12. Surface Area/Volume • The larger a cell becomes, the more demands the cell places on its DNA. In addition, the cell has more trouble moving enough nutrients and wastes across the cell membrane. • Ratio of Surface Area to Volume • Surface Area equals length × width × number of sides • If you have a 1cm cube, surface area = 1cm × 1cm x 6 = 6cm2 • Volume equals length × width × height • If you have a 1cm cube, volume = 1cm × 1cm × 1cm = 1cm3 • The ratio of surface area to volume is 6/1, or 6 : 1 • If the cube grew to be 2cm, what is the ratio? • If the cube grew to be 3cm, what is the ratio?

13. Surface Area/Volume • The volume increases faster than the surface area and the ratio decreases. This decrease creates serious problems for the cell. • Suppose a small town has a two lane main street. What would happen if that town doubled in size, but didn’t increase the size of the main street?

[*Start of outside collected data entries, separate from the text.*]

Record ntb_key_value_data := KvData {
  kv_state : ntb_key_value_state;
  kv_user_data : U;
  kv_key_buffer : ntb_buffer;
  kv_value_buffer : ntb_buffer;
  kv_line_num : Z
}.

Definition kv_set_state (v : ntb_key_value_state) (d : ntb_key_value_data) : ntb_key_value_data :=
  KvData v (kv_user_data d) (kv_key_buffer d) (kv_value_buffer d) (kv_line_num d).
Definition kv_set_key (v : ntb_buffer) (d : ntb_key_value_data) : ntb_key_value_data :=
  KvData (kv_state d) (kv_user_data d) v (kv_value_buffer d) (kv_line_num d).
Definition kv_set_value (v : ntb_buffer) (d : ntb_key_value_data) : ntb_key_value_data :=
  KvData (kv_state d) (kv_user_data d) (kv_key_buffer d) v (kv_line_num d).
Definition kv_call (e : ntb_key_value_event) (d : ntb_key_value_data) : ntb_key_value_data :=
  KvData (kv_state d) (func e (kv_user_data d)) (kv_key_buffer d) (kv_value_buffer d) (kv_line_num d).
Definition kv_set_line (v : Z) (d : ntb_key_value_data) : ntb_key_value_data :=
  KvData (kv_state d) (kv_user_data d) (kv_key_buffer d) (kv_value_buffer d) v.

Definition ensure_null_buffer (b : ntb_buffer) : result unit ntb_buffer :=
  b ← ntb_buffer_ensure_size b (u64 (buf_length b + 1));
  buf_write b (buf_length b) [0].

(** The string in a buffer that was terminated. *)
Definition buffer_string (b : ntb_buffer) : result unit (list Z) := buf_read b 0 (buf_length b).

What would happen if it tripled in size and didn’t increase the size of the main street? • If a cell gets too large, it would be difficult to get sufficient amounts of oxygen and nutrients in and waste products out. • The cell avoids this by going through the process of cell division.

14. Animal Homeostasis • Amphibians maintain homeostasis by living in water part of the time, and on land the other part. • The control of body temperature is important for maintaining homeostasis in vertebrates, particularly in habitats where temperature varies widely with time of day and with season. • Ectotherm- An animal whose body temperature is controlled primarily by picking up heat from, or losing heat to, its environment. • Endotherm- An animal that can generate and retain heat inside its body.